Internal audit and benefits of

outsourcing -

Morison Menon
Introduction
The internal audit function is one of the fundamental “checks and balances” for
sound corporate governance. A question that agitates the Board of Directors of
any organization is how competent and independent is the internal audit team in
the organization.

Corporate governance has been under a strong and critical public spotlight in
recent years, in the wake of a succession of blows to market confidence and
integrity, particularly in the United States and other countries as well. The
investor community’s expectations of boards and senior management, and of
those charged with providing an independent review of a company’s operations
and financial accounts, have been raised.

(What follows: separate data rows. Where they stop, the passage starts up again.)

Lemma copy_at_full {A} off (src dst : list A) :
  (length dst - Z.to_nat off ≤ length src)%nat →
  copy_at off src dst = take (Z.to_nat off) dst ++ take (length dst - Z.to_nat off) src.
Proof.
  intros Hl. unfold copy_at. rewrite Nat.min_r by done. f_equal.
  rewrite (drop_ge dst) by lia. apply app_nil_r.
Qed.

Lemma slice_insert_eq {A} (zero : A) i x s :
  0 ≤ i ≤ len s → slice_insert zero i x s = slice_to i s ++ x :: slice_from i s.
Proof.
  intros Hi. unfold slice_insert, slice_from, slice_to. set (n := Z.to_nat i).
  assert (Hn : (n ≤ length s)%nat) by (unfold len in Hi; lia).
  rewrite <-(take_drop n s) at 1 2 3. set (a := take n s). set (b := drop n s).
  assert (Ha : length a = n) by (unfold a; rewrite length_take; lia).
  rewrite <-app_assoc, (drop_app_at n a) by done.
  rewrite copy_at_full by (rewrite !length_app; simpl; lia).
  replace (Z.to_nat (i + 1)) with (n + 1)%nat by lia. rewrite !length_app. simpl.
  replace (length a + (length b + 1) - (n + 1))%nat with (length b) by lia.
  rewrite take_app_length, take_app, take_ge, <-app_assoc by lia.
  replace (n + 1 - length a)%nat with 1%nat by lia.
  rewrite insert_app_r_alt, Ha, Nat.sub_diag by lia. clearbody b.
  rewrite (take_app_at n) by done. by destruct b.
Qed.

(** ** Binary search in a list *)

(** [sort.Search(len(l), func(i int) bool { return P(l[i]) })]. *)
Definition search_by {A} (P : A → bool) (l : list A) : Z :=
  sort_Search (len l) (λ i, match l !! Z.to_nat i with Some x => P x | None => false end).

(** When [P] holds from some element on, the search splits the list there. *)
Lemma search_by_split {A} (P : A → bool) (l : list A) :
  (∀ i j x y, (i ≤ j)%nat → l !! i = Some x → l !! j = Some y → P x = true → P y = true) →
  ∃ a b, l = a ++ b ∧ search_by P l = len a ∧
    Forall (λ x, P x = false) a ∧ Forall (λ x, P x = true) b.
Proof.
  intros Hmono. unfold search_by. set (f := λ i : Z, _).
  assert (Hf : ∀ n x, l !! n = Some x → f (Z.of_nat n) = P x).
  { intros n x Hx. unfold f. by rewrite Nat2Z.id, Hx. }
  destruct (sort_Search_spec f (len l)) as (Hr & Hlo & Hhi).
  { intros i j Hij Hj Hi.
    destruct (lookup_lt_is_Some_2 l (Z.to_nat i)) as [x Hx]; [unfold len in *; lia|].
    destruct (lookup_lt_is_Some_2 l (Z.to_nat j)) as [y Hy]; [unfold len in *; lia|].
    unfold f in *. rewrite Hx in Hi. rewrite Hy.
    apply (Hmono (Z.to_nat i) (Z.to_nat j) x y); [lia|done..]. }
  { apply len_nonneg. }
  set (r := sort_Search (len l) f) in *. clearbody r.
  exists (slice_to r l), (slice_from r l). unfold slice_to, slice_from.
  split; [by rewrite take_drop|]. split; [rewrite len_take; lia|].
  split; apply Forall_forall; intros x Hx; apply list_elem_of_lookup in Hx as [n Hn].
  - apply lookup_take_Some in Hn as [Hn Hlt]. rewrite <-(Hf n x Hn). apply Hlo. lia.
  - rewrite lookup_drop in Hn. rewrite <-(Hf _ x Hn). apply Hhi.
    apply lookup_lt_Some in Hn. unfold len. lia.
Qed.

(** ** Lists sorted by key *)

Section sorted_search.
Context {A : Type} (key : A → bytes).

Definition key_lt (x y : A) : Prop := bytes_lt (key x) (key y).

(** [sort.Search(len(l), func(i int) bool { return l[i].Key >= k })]. *)
Definition search_key (l : list A) (k : bytes) : Z :=
  search_by (λ x, bytes_leb k (key x)) l.

Lemma sorted_lookup_lt l i j x y :
  StronglySorted key_lt l → (i < j)%nat → l !! i = Some x → l !! j = Some y → key_lt x y.
Proof.
  intros Hs Hij Hx Hy. revert i j Hij Hx Hy.
  induction Hs as [|z l Hs IH Hz]; intros i j Hij Hx Hy; [done|].
  destruct j as [|j]; [lia|]. simpl in Hy. destruct i as [|i]; simpl in Hx.
  - simplify_eq. rewrite Forall_forall in Hz. apply Hz. by eapply list_elem_of_lookup_2.
  - eapply (IH i j); [lia|done|done].
Qed.

(** The entry with key [k], if the search position holds it. *)
Definition found_at (l : list A) (k : bytes) : option A :=
  match l !! Z.to_nat (search_key l k) with
  | Some x => if bytes_eqb (key x) k then Some x else None
  | None => None
  end.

To meet the expectations of investing community, the governments and

regulatory authorities around the globe have been trying to synchronization of
accounting standards, strengthening the corporate governance principles, lifting
the bar on “criteria’s and propriety “of directors and introducing improved
market disclosure standards.

In this demanding environment, boards and senior management need quality

advice from sources that can be trusted and that can offer an objective view
about the systems and processes and adequacy of internal controls that helps
the company to be on the right track. In contrast to external audit, internal audit
function still needs to attain the maturity levels. Internal auditors need to focus
beyond compliance activities and should be smart enough to detect loopholes at
systemic levels and bring improvement in systems and processes that helps
companies to improve the bottom-line.

I would cover in brief the role of internal audit versus risk management,
expectations of regulators, and my assessment of internal audit functions based
on our experience with clients and lastly why it makes sense to outsource
internal audit.

Internal audit versus risk management

There are several definitions of internal audit as per standards followed by
different countries. My favorite pick would be “Internal auditing is an
independent, objective assurance and consulting activity designed to add value
and improve an organization’s operations. It helps an organisation accomplish
its objectives by bringing a systematic, disciplined approach to evaluate and
improve the effectiveness of risk management, control, and governance
processes.”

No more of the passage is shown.